Here's your script for this, once you have a contextually-appropriate horror story or two (two is better; three is better still) in hand. Furrow your brow in puzzlement, then say "I heard from a friend that {the AI thing they want to use} does {bad thing from your source} a lot, and it's caused {really bad problem the powers that be do not want}. Can we prevent that somehow? What's our contingency plan for it?"
(It me, I'm your friend, I'm happy to be your friend that you heard this from! Even if you didn't hear it from me!)
If they ask for evidence, pull out your laptop or phone and do whatever search will get you to your source fastest (including if that's a search through your browser cache). Try to have more than one source and/or more than one incident available, in case they ask if the one you showed them was a one-off. (Another way to address this objection is "let's try it!" and you just demonstrate the problem live.)

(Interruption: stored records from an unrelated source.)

(** What [add_system_memory_snapshot] reads from [psutil] and the clock.
    [vm_cached] and [vm_buffers] are absent on some platforms. *)
Record probe : Type := {
  vm_total : Z;
  vm_available : Z;
  vm_used : Z;
  vm_percent : float;
  vm_cached : option Z;
  vm_buffers : option Z;
  swap_used : Z;
  proc_rss : Z;
  proc_vms : Z;
  recorded_at : string
}.

(** A tag: one [key=value] string, or a sequence of them. *)
Inductive tag : Type :=
| Single (s : string)
| Group (l : list string).

Definition json_of_dict (d : Dict.t string) : json :=
  JObj (map (fun kv => (fst kv, JStr (snd kv))) d).

Definition json_of_option {A} (f : A -> json) (o : option A) : json :=
  match o with Some a => f a | None => JNull end.

(** ** PyTestMonitorSession *)

Section PyTestMonitorSession.

Context {rt : PyRuntime}.

(** [PyTestMonitorSession(db, remote, component, scope, tracing)], in a
    world where the store at the path [db] holds [store] and the remote
    service will behave as [sv]. *)
Definition __init__ (store : DBHandler.t) (sv : list http_outcome)
    (db : option string) (remote : option string) (component : string)
    (scope : option (list string)) (tracing : bool) : state :=
  {| self_db := if str_truthy db then Some store else None;
     self_monitor_enabled := tracing;
     self_remote := remote;
     self_component := component;
     self_session := "";
     self_scope := match scope with
                   | Some ((_ :: _) as l) => l
                   | _ => []
                   end;
     self_eid := (None, JNull);
     self_mem_usage_base := None;
     self_test_order := 0;
     server := sv;
     exchanged := [];
     stdout := [];
     warned := [] |}.

Definition monitoring_enabled (s : state) : bool := self_monitor_enabled s.
Definition remote_env_id (s : state) : json := snd (self_eid s).
Definition db_env_id (s : state) : option string := fst (self_eid s).
Definition session_h (s : state) : string := self_session s.
Definition test_order (s : state) : Z := self_test_order s.

Definition increment_test_order : M Z :=
  n <- gets self_test_order ;;
  modify (set_test_order (n + 1)) ;;
  gets self_test_order.

Definition get_env_id (env : ExecutionContext) : M (option string * json) :=
  self_db' <- gets self_db ;;
  let db :=
    match self_db' with
    | Some store =>
        let row := DBHandler.query_env_h store (compute_hash env) in
        match row with Some h => Some h | None => None end
    | None => None
    end in
  self_remote' <- gets self_remote ;;
  remote <-
    (if str_truthy self_remote' then
       let e := ContextByHash (compute_hash env) in
       _log (LogGet (str_of self_remote' ++ path e)) ;;
       r <- requests_get (str_of self_remote') e ;;
       _log (LogGetResponse (status_code r)) ;;
       if Z.eqb (status_code r) OK then
         remote <- or_raise (json_loads (text r)) JSONDecodeError ;;
         _log (LogGetResponseBody remote) ;;
         contexts <- getitem_key remote "contexts" ;;
         if truthy contexts then
           contexts <- getitem_key remote "contexts" ;;
           first <- getitem_0 contexts ;;
           getitem_key first "h"
         else ret JNull
       else ret JNull
     else ret JNull) ;;
  ret (db, remote).

Definition set_environment_info (env : ExecutionContext) : M unit :=
  eid <- get_env_id env ;;
  modify (set_eid eid) ;;
  eid <- gets self_eid ;;
  let (db_id, remote_id) := eid in
  _log (LogSetEnvironmentInfo db_id remote_id) ;;
  self_db' <- gets self_db ;;
  db_id <-
    match self_db', db_id with
    | Some store, None =>
        let store := DBHandler.insert_execution_context store env in
        modify (set_db (Some store)) ;;
        (* [query(...)[0]]: subscripting [None] raises *)
        h <- or_raise (DBHandler.query_env_h store (compute_hash env)) TypeError ;;
        ret (Some h)
    | _, _ => ret db_id
    end ;;
  self_remote' <- gets self_remote ;;
  remote_id <-
    (if str_truthy self_remote' && is_None remote_id then
       let payload := to_dict env in
       _log (LogPost (str_of self_remote' ++ path Contexts)) ;;
       _log (LogPostPayload payload) ;;
       r <- requests_post (str_of self_remote') Contexts payload ;;
       _log (LogPostResponse (status_code r) (Str.head_or_empty 500 (text r))) ;;
       if negb (Z.eqb (status_code r) CREATED) then
         warn (CannotInsertContext (status_code r)) ;;
         modify (set_remote (Some "")) ;;
         ret remote_id
       else
         body <- or_raise (json_loads (text r)) JSONDecodeError ;;
         remote_id <- getitem_key body "h" ;;
         _log (LogGotRemoteContextId remote_id) ;;
         ret remote_id
     else ret remote_id) ;;
  modify (set_eid (db_id, remote_id)) ;;
  _log (LogFinalEnvIds db_id remote_id).

Definition prepare (m : memory_usage) : M unit :=
  base <- match m with
          | MemList l => list_item l 0
          | MemValue f => ret f
          end ;;
  modify (set_mem_usage_base (Some base)).

(** The two statements of the tag loops: [_tag_info = tag.split("=", 1)]
    and [d[_tag_info[0]] = _tag_info[1]] (the right-hand side first). *)
Definition set_tag (d : Dict.t string) (tag : string) : M (Dict.t string) :=
  let _tag_info := Str.split1 "=" tag in
  v <- list_item _tag_info 1 ;;
  k <- list_item _tag_info 0 ;;
  ret (Dict.set d k v).

Fixpoint for_sub_tags (l : list string) (d : Dict.t string) : M (Dict.t string) :=
  match l with
  | [] => ret d
  | sub_tag :: l' => d' <- set_tag d sub_tag ;; for_sub_tags l' d'
  end.

Fixpoint for_tags (tags : list tag) (d : Dict.t string) : M (Dict.t string) :=
  match tags with
  | [] => ret d
  | Single s :: tags' => d' <- set_tag d s ;; for_tags tags' d'
  | Group l :: tags' => d' <- for_sub_tags l d ;; for_tags tags' d'
  end.

Definition compute_info (h : host) (description : string) (tags : list tag) : M unit :=
  let run_date := now_isoformat h in
  let scm := scm_revision h in
  let md := Hashlib.new in
  let md := Hashlib.update md (encode scm) in
  let md := Hashlib.update md (encode run_date) in
  let md := Hashlib.update md (encode description) in
  modify (set_session (Hashlib.hexdigest md)) ;;
  let d := ci_info h in
  let d := if negb (String.eqb description "")
           then Dict.set d "description" description else d in
  d <- for_tags tags d ;;
  let description := json_dumps (json_of_dict d) in
  prepare (memuse h) ;;
  set_environment_info (context h) ;;
  self_db' <- gets self_db ;;
  session <- gets self_session ;;
  match self_db' with
  | Some store =>
      modify (set_db (Some (DBHandler.insert_session store
        {| sr_session_h := session; sr_run_date := run_date;
           sr_scm := scm; sr_description := description |})))
  | None => ret tt
  end ;;
  self_remote' <- gets self_remote ;;
  if str_truthy self_remote' then
    session <- gets self_session ;;
    loaded <- or_raise (json_loads description) JSONDecodeError ;;
    let payload := JObj [("session_h", JStr session);
                         ("run_date", JStr run_date);
                         ("scm_ref", JStr scm);
                         ("description", loaded)] in
    _log (LogPost (str_of self_remote' ++ path Sessions)) ;;
    _log (LogPostPayload payload) ;;
    r <- requests_post (str_of self_remote') Sessions payload ;;
    _log (LogPostResponse (status_code r) (Str.head_or_empty 200 (text r))) ;;
    if negb (Z.eqb (status_code r) CREATED) then
      modify (set_remote (Some "")) ;;
      warn (CannotInsertSession (status_code r))
    else ret tt
  else ret tt.

Definition add_test_info (item item_path item_variant item_loc kind component : string)
    (item_start_time total_time user_time kernel_time mem_usage : float) : M unit :=
  scope <- gets self_scope ;;
  if negb (Str.mem kind scope) then
    _log (LogMetricSkippedScope kind scope item)
  else
    base <- gets self_mem_usage_base ;;
    (* [float - None] raises *)
    base <- or_raise base TypeError ;;
    let mem_usage := PrimFloat.sub mem_usage base in
    cpu_usage <- truediv (PrimFloat.add user_time kernel_time) total_time ;;
    item_start_time <- or_raise (fromtimestamp_isoformat item_start_time)
                         (fromtimestamp_error item_start_time) ;;
    template <- gets self_component ;;
    final_component <- or_raise (format_user_component template component)
                         (format_error template component) ;;
    let final_component :=
      if Str.endswith "." final_component
      then Str.drop_last final_component else final_component in
    let item_variant := Str.replace "-" ", " item_variant in
    self_db' <- gets self_db ;;
    env_id <- gets db_env_id ;;
    session <- gets self_session ;;
    match self_db', env_id with
    | Some store, Some env_id =>
        modify (set_db (Some (DBHandler.insert_metric store
          {| mr_session_h := session;
             mr_env_id := env_id;
             mr_item_start_time := item_start_time;
             mr_item := item;
             mr_item_path := item_path;
             mr_item_variant := item_variant;
             mr_item_loc := item_loc;
             mr_kind := kind;
             mr_component := final_component;
             mr_total_time := total_time;
             mr_user_time := user_time;
             mr_kernel_time := kernel_time;
             mr_cpu_usage := cpu_usage;
             mr_mem_usage := mem_usage |})))
    | _, _ => ret tt
    end ;;
    self_remote' <- gets self_remote ;;
    context_h <- gets remote_env_id ;;
    if str_truthy self_remote' && negb (is_None context_h) then
      session <- gets self_session ;;
      let payload := JObj [("session_h", JStr session);
                           ("context_h", context_h);
                           ("item_start_time", JStr item_start_time);
                           ("item_path", JStr item_path);
                           ("item", JStr item);
                           ("item_variant", JStr item_variant);
                           ("item_fs_loc", JStr item_loc);
                           ("kind", JStr kind);
                           ("component", JStr final_component);
                           ("total_time", JFloat total_time);
                           ("user_time", JFloat user_time);
                           ("kernel_time", JFloat kernel_time);
                           ("cpu_usage", JFloat cpu_usage);
                           ("mem_usage", JFloat mem_usage)] in
      _log (LogPostMetric (str_of self_remote' ++ path Metrics) item mem_usage) ;;
      r <- requests_post (str_of self_remote') Metrics payload ;;
      if negb (Z.eqb (status_code r) CREATED) then
        _log (LogMetricFailed (status_code r) (Str.head_or_empty 200 (text r))) ;;
        modify (set_remote (Some "")) ;;
        warn (CannotInsertValues (status_code r))
      else
        _log (LogMetricOk item)
    else if str_truthy self_remote' && is_None context_h then
      _log (LogMetricSkippedNoEnv item)
    else ret tt.

Definition add_system_memory_snapshot (p : probe) (item_path item : string) : M unit :=
  self_remote' <- gets self_remote ;;
  if negb (str_truthy self_remote') then ret tt
  else
    test_order <- increment_test_order ;;
    session <- gets self_session ;;
    let payload := JObj [("session_h", JStr session);
                         ("test_order", JInt test_order);
                         ("item_path", JStr item_path);
                         ("item", JStr item);
                         ("total_memory_mb", JFloat (mb (vm_total p)));
                         ("available_memory_mb", JFloat (mb (vm_available p)));
                         ("used_memory_mb", JFloat (mb (vm_used p)));
                         ("memory_percent", JFloat (vm_percent p));
                         ("process_rss_mb", JFloat (mb (proc_rss p)));
                         ("process_vms_mb", JFloat (mb (proc_vms p)));
                         ("cached_mb", json_of_option (fun n => JFloat (mb n)) (vm_cached p));
                         ("buffers_mb", json_of_option (fun n => JFloat (mb n)) (vm_buffers p));
                         ("swap_used_mb", JFloat (mb (swap_used p)));
                         ("recorded_at", JStr (recorded_at p))] in
    self_remote' <- gets self_remote ;;
    try_except
      (r <- requests_post (str_of self_remote') SystemMemory payload ;;
       if negb (Z.eqb (status_code r) CREATED) then
         _log (LogSysmemFailed (status_code r) (Str.head_or_empty 200 (text r)))
       else ret tt)
      (fun e => _log (LogSysmemError e)).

Again, if you're very lucky, this will kill the project a-borning, because it's a retreat route: the powers that be can say "gosh, that would be Really Bad, let's not!" or even just "let's delay!" or "let's do some testing!" or "let's do a pilot project!" (which you can suggest at this point!) and you win.
If you're not lucky, you've still set yourself up to win eventually, because you've primed the powers that be to look for a specific failure mode in the AI initiative. Once they find it, it becomes a retreat route for them.
Uh, I don't really have one, except "good luck, and I hope this helps."
Okay, maybe this: I hope other people will comment and/or reblog to add ideas and refinements and successful cases of resistance. If you do, I thank you in advance!